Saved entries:
(* ===== verification/BitStream.v ===== *)
(** * Bit streams

    [BitReader], [BitWritter] and [ExpGolombDecoder] (src/mcu/include/bitstream.h).  The octets left
    to read and the octets of the writer are lists; an exception of the code ("past end of stream")
    is [Refuse].  A shift of a 32-bit integer by 32 bits or more is undefined in C++: the machine's
    result is the class [ShiftOps], about which nothing is assumed. *)

From S2P Require Import Prelude Wire Octets.

Class ShiftOps := {
  over_shl : Z → Z → Z;
  over_shr : Z → Z → Z;
}.

Section BitStream.
Context {W : WireOps} {V : MoreWireOps} {SH : ShiftOps}.

(** [x << n] and [x >> n] on a [DWORD]. *)
Definition shl32 (x n : Z) : Z := if n <? 32 then to_dword (Z.shiftl x n) else to_dword (over_shl x n).
Definition shr32 (x n : Z) : Z := if n <? 32 then Z.shiftr x n else to_dword (over_shr x n).

(** ** Reading *)

Record BitReader := mkReader {
  br_buffer : bytes;          (** the [bufferLen] octets at [buffer] *)
  br_bufferPos : Z;
  br_cache : Z;
  br_cached : Z;
}.

Definition new_reader (data : bytes) : BitReader := mkReader data 0 0 0.

(** [cached+bufferLen*8] is computed in 32 bits before it is returned as a [QWORD]. *)
Definition Left (r : BitReader) : Z := to_dword (br_cached r + to_dword (Zlen (br_buffer r) * 8)).
Definition GetPos (r : BitReader) : Z := to_dword (br_bufferPos r * 8 - br_cached r).

(** [PeekNextCached]: the next word, its bits leftmost, and the number of octets it takes. *)
Definition PeekNextCached (r : BitReader) : checked (Z * Z) :=
  let b := br_buffer r in
  let bufferLen := Zlen b in
  if 3 <? bufferLen then Got (get4 b 0, 4)
  else if bufferLen =? 3 then Got (shl32 (get3 b 0) 8, 3)
  else if bufferLen =? 2 then Got (shl32 (get2 b 0) 16, 2)
  else if bufferLen =? 1 then Got (shl32 (get1 b 0) 24, 1)
  else Refuse.

Definition Cache (r : BitReader) : checked BitReader :=
  let? w := PeekNextCached r in
  Got (mkReader (zdrop w.2 (br_buffer r)) (br_bufferPos r + w.2) w.1 (w.2 * 8)).

Definition SkipCached (n : Z) (r : BitReader) : BitReader :=
  mkReader (br_buffer r) (br_bufferPos r) (shl32 (br_cache r) n) (to_byte (br_cached r - n)).

Definition GetCached (n : Z) (r : BitReader) : Z * BitReader :=
  if n =? 0 then (0, r) else (shr32 (br_cache r) (32 - n), SkipCached n r).

(** [Get(n)] of at most 32 bits. *)
Definition Get (n : Z) (r : BitReader) : checked (Z * BitReader) :=
  if br_cached r <? n then
    let a := to_byte (n - br_cached r) in
    let ret := shr32 (br_cache r) (32 - n) in
    let? r := Cache r in
    let '(v, r) := GetCached a r in
    Got (Z.lor ret v, r)
  else Got (GetCached n r).

Definition Skip (n : Z) (r : BitReader) : checked BitReader :=
  if br_cached r <? n then
    let a := to_byte (n - br_cached r) in
    let? r := Cache r in
    Got (SkipCached a r)
  else Got (SkipCached n r).

Definition Peek (n : Z) (r : BitReader) : checked Z :=
  if br_cached r <? n then
    let a := to_byte (n - br_cached r) in
    let? w := PeekNextCached r in
    Got (Z.lor (shr32 (br_cache r) (32 - n)) (shr32 w.1 (32 - a)))
  else Got (shr32 (br_cache r) (32 - n)).

(** [Check(n, val)] *)
Definition CheckBits (n val : Z) (r : BitReader) : checked (bool * BitReader) :=
  let? v := Get n r in
  Got (v.1 =? val, v.2).

(** ** Writing *)

Record BitWritter := mkWritter {
  bw_data : bytes;            (** the [size] octets at [data] *)
  bw_bufferLen : Z;
  bw_cache : Z;
  bw_cached : Z;
}.

Definition new_writter (data : bytes) : BitWritter := mkWritter data 0 0 0.

(** [bufferSize*8], the room left, is a 32-bit product. *)
Definition FlushCache (w : BitWritter) : checked BitWritter :=
  let n := bw_cached w in
  if n =? 0 then Got w
  else if to_dword ((Zlen (bw_data w) - bw_bufferLen w) * 8) <? n then Refuse
  else
    let done := λ data k, Got (mkWritter data (bw_bufferLen w + k) (bw_cache w) 0) in
    if n =? 32 then done (set4 (bw_data w) (bw_bufferLen w) (bw_cache w)) 4
    else if n =? 24 then done (set3 (bw_data w) (bw_bufferLen w) (bw_cache w)) 3
    else if n =? 16 then done (set2 (bw_data w) (bw_bufferLen w) (bw_cache w)) 2
    else if n =? 8 then done (set1 (bw_data w) (bw_bufferLen w) (bw_cache w)) 1
    else done (bw_data w) 0.

Definition Put (n v : Z) (w : BitWritter) : checked BitWritter :=
  let cache := bw_cache w in
  let cached := bw_cached w in
  if 32 <? n + cached then
    let a := to_byte (32 - cached) in
    let b := to_byte (n - a) in
    let cache := Z.lor (shl32 cache a) (Z.land (shr32 v b) (shr32 0xFFFFFFFF cached)) in
    let? w := FlushCache (mkWritter (bw_data w) (bw_bufferLen w) cache 32) in
    Got (mkWritter (bw_data w) (bw_bufferLen w) (Z.land v (shr32 0xFFFFFFFF (32 - b))) b)
  else
    Got (mkWritter (bw_data w) (bw_bufferLen w)
           (Z.lor (shl32 cache n) (Z.land v (shr32 0xFFFFFFFF (32 - n)))) (to_byte (cached + n))).

Definition Align (w : BitWritter) : checked BitWritter :=
  let cached := bw_cached w in
  if cached mod 8 =? 0 then Got w
  else if 24 <? cached then Put (32 - cached) 0 w
  else if 16 <? cached then Put (24 - cached) 0 w
  else if 8 <? cached then Put (16 - cached) 0 w
  else Put (8 - cached) 0 w.

Definition Flush (w : BitWritter) : checked (Z * BitWritter) :=
  let? w := Align w in
  let? w := FlushCache w in
  Got (bw_bufferLen w, w).

(** [Put(n, reader)] *)
Definition Put_reader (n : Z) (r : BitReader) (w : BitWritter) : checked (BitReader * BitWritter) :=
  let? v := Get n r in
  let? w := Put n v.1 w in
  Got (v.2, w).

(** ** Exponential Golomb codes *)

(** [while (!reader.Get(1)) ++len;]: one more turn than there are bits is never made *)
Fixpoint count_zeros (fuel : nat) (len : Z) (r : BitReader) : checked (Z * BitReader) :=
  match fuel with
  | O => Fault
  | S fuel =>
      let? b := Get 1 r in
      if b.1 =? 0 then count_zeros fuel (len + 1) b.2 else Got (len, b.2)
  end.

Definition ExpGolomb_Decode (r : BitReader) : checked (Z * BitReader) :=
  let? z := count_zeros (S (Z.to_nat (br_cached r + Zlen (br_buffer r) * 8))) 0 r in
  let? v := Get z.1 z.2 in
  Got (to_dword (shl32 1 z.1 - 1 + v.1), v.2).

(** [DecodeSE]: [-(codeNum >> 1)] is computed on a [DWORD], and converted to [int]. *)
Definition ExpGolomb_DecodeSE (r : BitReader) : checked (Z * BitReader) :=
  let? c := ExpGolomb_Decode r in
  Got (to_int32 (if Z.testbit c.1 0 then Z.shiftr c.1 1 else to_dword (- Z.shiftr c.1 1)), c.2).
End BitStream.
(** With a buffer of [2^29] octets the count of the bits left is 0, and a whole octet put into an empty
    buffer of that size is refused. *)
Lemma huge_buffer_is_full {W : WireOps} {V : MoreWireOps} data :
  Zlen data = 2 ^ 29 → Left (new_reader data) = 0 ∧ FlushCache (mkWritter data 0 0 8) = Refuse.
Proof. intros Hd. unfold Left, FlushCache. simpl. rewrite Hd. done. Qed.
(** A code of RFC 5109 for the packets [g]: the exclusive or of their fields and of their media, and
    a bit per packet. *)
Record protects (fec : FECData) (g : list RTPTimedPacket) : Prop := mkProtects {
  pr_bytes : bytes_ok (fec_data fec);
  pr_length : Zlen (fec_data fec) = MTU;
  pr_size : fec_size fec <= MTU;
  pr_cycles : fec_cycles fec = 0;
  pr_p : GetRecoveryP fec = xor_of_b (λ t, GetP (tp_rtp t)) g;
  pr_x : GetRecoveryX fec = xor_of_b (λ t, GetX (tp_rtp t)) g;
  pr_m : GetRecoveryM fec = xor_of_b (λ t, GetMark (tp_rtp t)) g;
  pr_pt : GetRecoveryType fec = xor_of (λ t, GetType (tp_rtp t)) g;
  pr_ts : GetRecoveryTimestamp fec = xor_of (λ t, GetTimestamp (tp_rtp t)) g;
  pr_l : GetRecoveryLength fec = xor_of (λ t, rp_len (tp_rtp t)) g;
  pr_fits : Forall (media_ok (GetLevel0Size fec)) g;
  pr_octets : ∀ i, 0 <= i < GetLevel0Size fec →
    zget (GetLevel0Offset fec + i) (fec_data fec) = xor_of (λ t, zget i (media_octets (tp_rtp t))) g;
  pr_mask : ∀ j, 0 <= j < 64 →
    Z.testbit (GetLevel0Mask fec) j = bool_decide (GetBaseSeqNum fec + (63 - j) ∈ fec_seq <$> g);
  pr_range : ∀ t, t ∈ g → GetBaseSeqNum fec <= fec_seq t < GetBaseSeqNum fec + 48;
  pr_nodup : NoDup (fec_seq <$> g);
}.

Lemma base_word fec : bytes_ok (fec_data fec) → is_word (GetBaseSeqNum fec).
Proof. intros Hb. unfold GetBaseSeqNum. rewrite get2_be. apply (be_get_range 2 _ _ Hb). Qed.

Lemma base_ext fec : fec_cycles fec = 0 → GetBaseExtSeq fec = GetBaseSeqNum fec.
Proof. intros Hc. unfold GetBaseExtSeq. by rewrite Hc. Qed.

Lemma mask_high fec j : bytes_ok (fec_data fec) → 64 <= j → Z.testbit (GetLevel0Mask fec) j = false.
Proof.
  intros Hb Hj. unfold GetLevel0Mask. rewrite get2_be, get4_be.
  pose proof (be_get_range 2 (fec_data fec) 12 Hb). pose proof (be_get_range 4 (fec_data fec) 14 Hb).
  assert (H1 : Z.testbit (Z.shiftl (be_get 2 (fec_data fec) 12) 48) j = false).
  { rewrite Z.shiftl_spec by lia. apply (testbit_low _ 16); lia. }
  case_goal; [|done]. rewrite Z.lor_spec, H1, Z.shiftl_spec by lia. apply (testbit_low _ 32); lia.
Qed.

(** A code that does not protect [seq] is passed over. *)
Lemma usable_other fec g b seq lostMask minSeq :
  protects fec g → 0 <= seq < 2 ^ 31 → seq ∉ fec_seq <$> g → usable seq lostMask minSeq [(b, fec)] = None.
Proof.
  intros Hp Hs Hn. cbn [usable].
  rewrite to_int32_id by (unfold is_int32; lia).
  assert (IsProtectedAtLevel0 seq fec = false) as ->; [|done]. unfold IsProtectedAtLevel0.
  destruct (Z.ltb_spec seq (GetBaseSeqNum fec)); [done|]. destruct (Z.ltb_spec (GetBaseSeqNum fec + 48) seq); [done|]. simpl.
  rewrite to_byte_id by (unfold is_byte; lia). rewrite (pr_mask _ _ Hp) by lia. apply bool_decide_eq_false.
  by replace (GetBaseSeqNum fec + (63 - (64 - (seq - GetBaseSeqNum fec) - 1))) with seq by lia.
Qed.
(* ===== verification/RtmpMediaProps.v ===== *)
(** * RTMP: frames parsed piece by piece

    What a frame holds after the octets [p] of its message, provided the first piece has the whole
    header, and that a frame that was written is read back. *)

From S2P Require Import Prelude Wire Octets RtmpFormat RtmpMedia.

(** ** Octets *)

Lemma zget_app_0 p d : 0 < Zlen p → zget 0 (p ++ d) = zget 0 p.
Proof. intros. apply zget_app_l. lia. Qed.

Lemma zget_0_cons o (l : bytes) : zget 0 (o :: l) = o.
Proof. done. Qed.

Lemma zdrop_1_cons o (l : bytes) : zdrop 1 (o :: l) = l.
Proof. done. Qed.

Lemma zdrop_cons n o (l : bytes) : 0 <= n → zdrop (1 + n) (o :: l) = zdrop n l.
Proof. intros. by rewrite <- zdrop_zdrop, zdrop_1_cons by lia. Qed.

Lemma zdrop_app_l {A} n (p d : list A) : 0 <= n <= Zlen p → zdrop n (p ++ d) = zdrop n p ++ d.
Proof. intros. unfold zdrop. rewrite drop_app_le; [done|]. unfold Zlen in *. lia. Qed.

Lemma ztake_app_l {A} n (p d : list A) : 0 <= n <= Zlen p → ztake n (p ++ d) = ztake n p.
Proof. intros. unfold ztake. rewrite take_app_le; [done|]. unfold Zlen in *. lia. Qed.

Lemma Zlen_zero {A} (l : list A) : Zlen l = 0 → l = [].
Proof. intros. apply nil_length_inv. unfold Zlen in *. lia. Qed.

* AIM OF THE EXERCISE *
Proceeding from the line containing "(** [Get(n)] of at most 32 bits. *)" through the line containing "Definition CheckBits (n", transcribe the lines above exactly, both end lines included.

* EXERCISE SOLUTION *
(** [Get(n)] of at most 32 bits. *)
Definition Get (n : Z) (r : BitReader) : checked (Z * BitReader) :=
  if br_cached r <? n then
    let a := to_byte (n - br_cached r) in
    let ret := shr32 (br_cache r) (32 - n) in
    let? r := Cache r in
    let '(v, r) := GetCached a r in
    Got (Z.lor ret v, r)
  else Got (GetCached n r).

Definition Skip (n : Z) (r : BitReader) : checked BitReader :=
  if br_cached r <? n then
    let a := to_byte (n - br_cached r) in
    let? r := Cache r in
    Got (SkipCached a r)
  else Got (SkipCached n r).

Definition Peek (n : Z) (r : BitReader) : checked Z :=
  if br_cached r <? n then
    let a := to_byte (n - br_cached r) in
    let? w := PeekNextCached r in
    Got (Z.lor (shr32 (br_cache r) (32 - n)) (shr32 w.1 (32 - a)))
  else Got (shr32 (br_cache r) (32 - n)).

(** [Check(n, val)] *)
Definition CheckBits (n val : Z) (r : BitReader) : checked (bool * BitReader) :=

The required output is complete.